*BRIEF*. Pull every line holding the string "else" from the records below.
--- RECORDS SHOWN ---
(* ===== verification/SsufsRep.v ===== *)
(** The abstract disk of the SSU file system and the representation relation
    [rep] between it and the bytes of the disk file.  Each primitive of
    SsufsDisk.v is shown to run without a fault on a represented disk and to
    have its abstract effect. *)

From S2P Require Import Prelude Bytes SsufsDisk.

(** ** Abstract disk *)

Record adisk := ADisk {
  a_sb : superblock_t;
  a_ino : list inode_t;
  a_blk : gmap nat (list Z)
}.

Definition set_sb (s : superblock_t) (a : adisk) : adisk := ADisk s (a_ino a) (a_blk a).
Definition set_ino (i : nat) (n : inode_t) (a : adisk) : adisk :=
  ADisk (a_sb a) (<[i := n]> (a_ino a)) (a_blk a).
Definition set_blk (b : nat) (bs : list Z) (a : adisk) : adisk :=
  ADisk (a_sb a) (a_ino a) (<[b := bs]> (a_blk a)).
Definition set_ifl (fl : list Z) (s : superblock_t) : superblock_t :=
  Superblock (sb_name s) fl (datablock_freelist s).
Definition set_dfl (fl : list Z) (s : superblock_t) : superblock_t :=
  Superblock (sb_name s) (inode_freelist s) fl.

(** The sizes of the struct fields. *)
Definition sb_ok (s : superblock_t) : Prop :=
  length (sb_name s) = 8%nat /\ length (inode_freelist s) = 8%nat /\
  length (datablock_freelist s) = 30%nat.

Definition ino_ok (n : inode_t) : Prop :=
  in_s32 (status n) /\ length (name n) = 8%nat /\ in_s32 (file_size n) /\
  length (direct_blocks n) = 4%nat /\ Forall in_s32 (direct_blocks n).

Definition sb_at (d : list Z) (s : superblock_t) : Prop :=
  exists t, pread d 0 64 = Ok (enc_superblock s ++ t).
Definition ino_at (d : list Z) (i : nat) (n : inode_t) : Prop :=
  pread d (64 + Z.of_nat i * 32) 32 = Ok (enc_inode n).
Definition blk_at (d : list Z) (b : nat) (bs : list Z) : Prop :=
  pread d (64 * (5 + Z.of_nat b)) 64 = Ok bs.

Record rep (d : list Z) (a : adisk) : Prop := {
  rep_sb : sb_ok (a_sb a) /\ sb_at d (a_sb a);
  rep_len : length (a_ino a) = NUM_INODES;
  rep_ino : forall i n, a_ino a !! i = Some n -> ino_ok n /\ ino_at d i n;
  rep_blk : forall b bs, a_blk a !! b = Some bs ->
    (b < NUM_DATA_BLOCKS)%nat /\ length bs = 64%nat /\ blk_at d b bs
}.

(** ** Encodings *)

Lemma length_enc_superblock s : sb_ok s -> length (enc_superblock s) = 46%nat.
Proof. intros (?&?&?). unfold enc_superblock. rewrite !length_app. lia. Qed.

Lemma dec_enc_superblock s t : sb_ok s -> dec_superblock (enc_superblock s ++ t) = s.
Proof.
  destruct s as [nm fl dl]. unfold sb_ok, dec_superblock, enc_superblock. simpl.
  intros (Hn & Hf & Hd). rewrite <- !app_assoc. f_equal.
  - by rewrite take_app_length'.
  - rewrite drop_app_length', take_app_length' by done. done.
  - rewrite app_assoc, drop_app_length' by (rewrite length_app; lia).
    by rewrite take_app_length'.
Qed.

Lemma sb_ok_ifl i c s : sb_ok s -> sb_ok (set_ifl (<[i := c]> (inode_freelist s)) s).
Proof. unfold sb_ok. simpl. by rewrite length_insert. Qed.

Lemma sb_ok_dfl i c s : sb_ok s -> sb_ok (set_dfl (<[i := c]> (datablock_freelist s)) s).
Proof. unfold sb_ok. simpl. by rewrite length_insert. Qed.

Lemma ino_blocks4 n : ino_ok n -> exists b0 b1 b2 b3, direct_blocks n = [b0; b1; b2; b3].
Proof.
  intros (_ & _ & _ & Hl & _).
  destruct (direct_blocks n) as [|b0 [|b1 [|b2 [|b3 [|]]]]]; try discriminate. by do 4 eexists.
Qed.

Lemma length_enc_inode n : ino_ok n -> length (enc_inode n) = 32%nat.
Proof.
  intros Hn. destruct (ino_blocks4 n Hn) as (b0&b1&b2&b3&E). destruct Hn as (_&Hl&_).
  unfold enc_inode. rewrite E, !length_app, Hl. done.
Qed.

Lemma enc_inode_name n :
  drop 4 (enc_inode n) = name n ++ le32 (file_size n) ++ mjoin (le32 <$> direct_blocks n).
Proof. done. Qed.

Lemma dec_enc_inode n : ino_ok n -> dec_inode (enc_inode n) = n.
Proof.
  intros Hn. destruct (ino_blocks4 n Hn) as (b0&b1&b2&b3&E).
  destruct n as [st nm sz bl]. simpl in *. subst bl.
  destruct Hn as (Hst & Hl & Hsz & _ & Hb). simpl in *.
  apply Forall_cons in Hb as [? Hb]. apply Forall_cons in Hb as [? Hb].
  apply Forall_cons in Hb as [? Hb]. apply Forall_cons in Hb as [? _].
  destruct nm as [|n0 [|n1 [|n2 [|n3 [|n4 [|n5 [|n6 [|n7 [|]]]]]]]]]; try discriminate.
  unfold dec_inode, enc_inode. cbn [status name file_size direct_blocks].
  f_equal; [by apply get32_le32|by apply (get32_le32 sz)|].
  f_equal; [by apply (get32_le32 b0)|]. f_equal; [by apply (get32_le32 b1)|].
  f_equal; [by apply (get32_le32 b2)|]. f_equal. by apply (get32_le32 b3).
Qed.

(** ** Primitives on a represented disk *)

Section prim.
Context `{Garbage}.

Lemma readSuperBlock_rep d a : rep d a -> ssufs_readSuperBlock d = Ok (a_sb a).
Proof.
  intros R. destruct (rep_sb _ _ R) as [Hok [t Ht]]. unfold ssufs_readSuperBlock.
  change BLOCKSIZE with 64. rewrite Ht. run. by rewrite dec_enc_superblock.
Qed.

Lemma writeSuperBlock_rep d a s :
  rep d a -> sb_ok s -> exists d', ssufs_writeSuperBlock d s = Ok d' /\ rep d' (set_sb s a).
Proof.
  intros R Hs. unfold ssufs_writeSuperBlock. rewrite fwrite_at_Ok by lia.
  eexists. split; [done|].
  assert (HL : length (enc_superblock s ++ stack_tail d) = 64%nat)
    by (rewrite length_app, length_enc_superblock, length_stack_tail by done; done).
  split; simpl.
  - split; [done|]. exists (stack_tail d).
    rewrite <- (pread_pwrite_same d 0 (enc_superblock s ++ stack_tail d)) by lia.
    rewrite HL. done.
  - apply R.
  - intros i n Hi. destruct (rep_ino _ _ R i n Hi) as [? Hat]. split; [done|].
    apply pread_pwrite_other; [lia..| |done]. right. lia.
  - intros b bs Hb. destruct (rep_blk _ _ R b bs Hb) as (?&?&Hat). split_and!; [done..|].
    apply pread_pwrite_other; [lia..| |done]. right. lia.
Qed.

Lemma readInode_rep d a i n :
  rep d a -> a_ino a !! i = Some n -> ssufs_readInode d (Z.of_nat i) = Ok n.
Proof.
  intros R Hi. destruct (rep_ino _ _ R i n Hi) as [Hok Hat].
  pose proof (lookup_lt_Some _ _ _ Hi) as Hl. rewrite (rep_len _ _ R) in Hl.
  unfold ssufs_readInode, c_assert. rewrite (proj2 (Z.ltb_lt _ _)) by lia. run.
  change BLOCKSIZE with 64. rewrite Hat. run. by rewrite dec_enc_inode.
Qed.

Lemma writeInode_rep d a i n :
  rep d a -> ino_ok n -> (i < NUM_INODES)%nat ->
  exists d', ssufs_writeInode d (Z.of_nat i) n = Ok d' /\ rep d' (set_ino i n a).
Proof.
  intros R Hn Hi. unfold ssufs_writeInode, c_assert.
  rewrite (proj2 (Z.ltb_lt _ _)) by lia. run. change BLOCKSIZE with 64.
  rewrite fwrite_at_Ok by lia. eexists. split; [done|].
  pose proof (length_enc_inode n Hn) as HL. pose proof (rep_len _ _ R) as Hlen.
  unfold NUM_INODES in *. split; simpl.
  - destruct (rep_sb _ _ R) as [Hs [t Ht]]. split; [done|]. exists t.
    apply pread_pwrite_other; [lia..| |done]. left. lia.
  - by rewrite length_insert.
  - intros j m Hj. apply list_lookup_insert_Some in Hj as [(<- & <- & _)|[Hne Hj]].
    + split; [done|]. unfold ino_at. rewrite <- (pread_pwrite_same d (64 + Z.of_nat i * 32) (enc_inode n)) by lia.
      by rewrite HL.
    + destruct (rep_ino _ _ R j m Hj) as [? Hat]. split; [done|].
      apply pread_pwrite_other; [lia..| |done]. rewrite HL. lia.
  - intros b bs Hb. destruct (rep_blk _ _ R b bs Hb) as (?&?&Hat). split_and!; [done..|].
    apply pread_pwrite_other; [lia..| |done]. right. lia.
Qed.

Lemma readDataBlock_rep d a b bs :
  rep d a -> a_blk a !! b = Some bs -> ssufs_readDataBlock d (Z.of_nat b) = Ok bs.
Proof.
  intros R Hb. destruct (rep_blk _ _ R b bs Hb) as (?&?&Hat).
  unfold ssufs_readDataBlock, c_assert. by rewrite (proj2 (Z.ltb_lt _ _)) by lia.
Qed.

Lemma writeDataBlock_rep d a b buf :
  rep d a -> (b < NUM_DATA_BLOCKS)%nat -> (64 <= length buf)%nat ->
  exists d', ssufs_writeDataBlock d (Z.of_nat b) buf = Ok d' /\ rep d' (set_blk b (take 64 buf) a).
Proof.
  intros R Hb Hbuf. unfold ssufs_writeDataBlock, c_assert.
  rewrite (proj2 (Z.ltb_lt _ _)) by lia. run. change BLOCKSIZE with 64. change (Z.to_nat 64) with 64%nat.
  rewrite memcpy_from_Ok by done. run. rewrite fwrite_at_Ok by lia. eexists. split; [done|].
  assert (HL : length (take 64 buf) = 64%nat) by (rewrite length_take; lia).
  pose proof (rep_len _ _ R) as Hlen. unfold NUM_INODES in *. split; simpl.
  - destruct (rep_sb _ _ R) as [Hs [t Ht]]. split; [done|]. exists t.
    apply pread_pwrite_other; [lia..| |done]. left. lia.
  - done.
  - intros j m Hj. destruct (rep_ino _ _ R j m Hj) as [? Hat]. split; [done|].
    pose proof (lookup_lt_Some _ _ _ Hj).
    apply pread_pwrite_other; [lia..| |done]. left. lia.
  - intros c bs Hc. apply lookup_insert_Some in Hc as [[<- <-]|[Hne Hc]].
    + split_and!; [done..|]. unfold blk_at.
      rewrite <- (pread_pwrite_same d (64 * (5 + Z.of_nat b)) (take 64 buf)) by lia. by rewrite HL.
    + destruct (rep_blk _ _ R c bs Hc) as (?&?&Hat). split_and!; [done..|].
      apply pread_pwrite_other; [lia..| |done]. rewrite HL. lia.
Qed.

(** ** The free lists *)

(** What [first_index] returns on entries [[i, i + n)]. *)
Inductive found (l : list Z) (c : Z) : Z -> Prop :=
| found_at j : l !! j = Some c -> (forall k, (k < j)%nat -> l !! k <> Some c) -> found l c (Z.of_nat j)
| found_none : c ∉ l -> found l c (-1).

Lemma first_index_from l c n i :
  length l = (i + n)%nat -> (forall k, (k < i)%nat -> l !! k <> Some c) ->
  exists r, first_index l c n (Z.of_nat i) = Ok r /\ found l c r.
Proof.
  revert i. induction n as [|n IH]; intros i Hl Hlt; cbn [first_index].
  - eexists. split; [done|]. constructor. intros [k Hk]%list_elem_of_lookup.
    apply (Hlt k); [|done]. apply lookup_lt_Some in Hk. lia.
  - destruct (lookup_lt_is_Some_2 l i) as [x Hx]; [lia|].
    rewrite (aget_nat _ _ _ Hx). run. destruct (Z.eqb_spec x c) as [->|Hne].
    + eexists. split; [done|]. by constructor.
    + replace (Z.of_nat i + 1) with (Z.of_nat (S i)) by lia. apply IH; [lia|].
      intros k Hk. destruct (decide (k = i)) as [->|]; [congruence|apply Hlt; lia].
Qed.

Lemma first_index_spec l c n :
  length l = n -> exists r, first_index l c n 0 = Ok r /\ found l c r.
Proof. intros Hl. apply (first_index_from l c n 0); [lia|intros; lia]. Qed.

(** [ssufs_allocInode] takes the first free inode, or reports -1. *)
Lemma allocInode_rep d a :
  rep d a ->
  exists r d', ssufs_allocInode d = Ok (r, d') /\ found (inode_freelist (a_sb a)) INODE_FREE r /\
    rep d' (if r <? 0 then a
            else set_sb (set_ifl (<[Z.to_nat r := INODE_IN_USE]> (inode_freelist (a_sb a))) (a_sb a)) a).
Proof.
  intros R. destruct (rep_sb _ _ R) as [(?&Hl&?) _]. unfold ssufs_allocInode.
  rewrite (readSuperBlock_rep _ _ R). run.
  destruct (first_index_spec _ INODE_FREE NUM_INODES Hl) as (r & -> & Hr). run.
  destruct Hr as [j Hj Hmin|Hnone].
  - rewrite (proj2 (Z.ltb_ge _ _)) by lia. rewrite aset_nat by eauto with ssu. run.
    destruct (writeSuperBlock_rep d a (set_ifl (<[j:=INODE_IN_USE]> (inode_freelist (a_sb a))) (a_sb a)))
      as (d' & E & R'); [done|by apply sb_ok_ifl|].
    unfold set_ifl in E at 1. rewrite E. run. do 2 eexists. split; [done|].
    split; [by constructor|]. by rewrite (proj2 (Z.ltb_ge _ _)), Nat2Z.id by lia.
  - do 2 eexists. split; [done|]. split; [by constructor|done].
Qed.

Lemma allocDataBlock_rep d a :
  rep d a ->
  exists r d', ssufs_allocDataBlock d = Ok (r, d') /\ found (datablock_freelist (a_sb a)) DATA_BLOCK_FREE r /\
    rep d' (if r <? 0 then a
            else set_sb (set_dfl (<[Z.to_nat r := DATA_BLOCK_USED]> (datablock_freelist (a_sb a))) (a_sb a)) a).
Proof.
  intros R. destruct (rep_sb _ _ R) as [(?&?&Hl) _]. unfold ssufs_allocDataBlock.
  rewrite (readSuperBlock_rep _ _ R). run.
  destruct (first_index_spec _ DATA_BLOCK_FREE NUM_DATA_BLOCKS Hl) as (r & -> & Hr). run.
  destruct Hr as [j Hj Hmin|Hnone].
  - rewrite (proj2 (Z.ltb_ge _ _)) by lia. rewrite aset_nat by eauto with ssu. run.
    destruct (writeSuperBlock_rep d a (set_dfl (<[j:=DATA_BLOCK_USED]> (datablock_freelist (a_sb a))) (a_sb a)))
      as (d' & E & R'); [done|by apply sb_ok_dfl|].
    unfold set_dfl in E at 1. rewrite E. run. do 2 eexists. split; [done|].
    split; [by constructor|]. by rewrite (proj2 (Z.ltb_ge _ _)), Nat2Z.id by lia.
  - do 2 eexists. split; [done|]. split; [by constructor|done].
Qed.

Lemma freeDataBlock_rep d a b :
  rep d a -> datablock_freelist (a_sb a) !! b = Some DATA_BLOCK_USED ->
  exists d', ssufs_freeDataBlock d (Z.of_nat b) = Ok d' /\
    rep d' (set_sb (set_dfl (<[b := DATA_BLOCK_FREE]> (datablock_freelist (a_sb a))) (a_sb a)) a).
Proof.
  intros R Hb. destruct (rep_sb _ _ R) as [(?&?&Hl) _]. unfold ssufs_freeDataBlock.
  rewrite (readSuperBlock_rep _ _ R). run. rewrite (aget_nat _ _ _ Hb). run.
  unfold c_assert. rewrite Z.eqb_refl. run. rewrite aset_nat by eauto with ssu. run.
  apply (writeSuperBlock_rep _ _ (set_dfl (<[b:=DATA_BLOCK_FREE]> (datablock_freelist (a_sb a))) (a_sb a)));
    [done|by apply sb_ok_dfl].
Qed.

End prim.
---
*WRITTEN REPLY*.
            else set_sb (set_ifl (<[Z.to_nat r := INODE_IN_USE]> (inode_freelist (a_sb a))) (a_sb a)) a).
            else set_sb (set_dfl (<[Z.to_nat r := DATA_BLOCK_USED]> (datablock_freelist (a_sb a))) (a_sb a)) a).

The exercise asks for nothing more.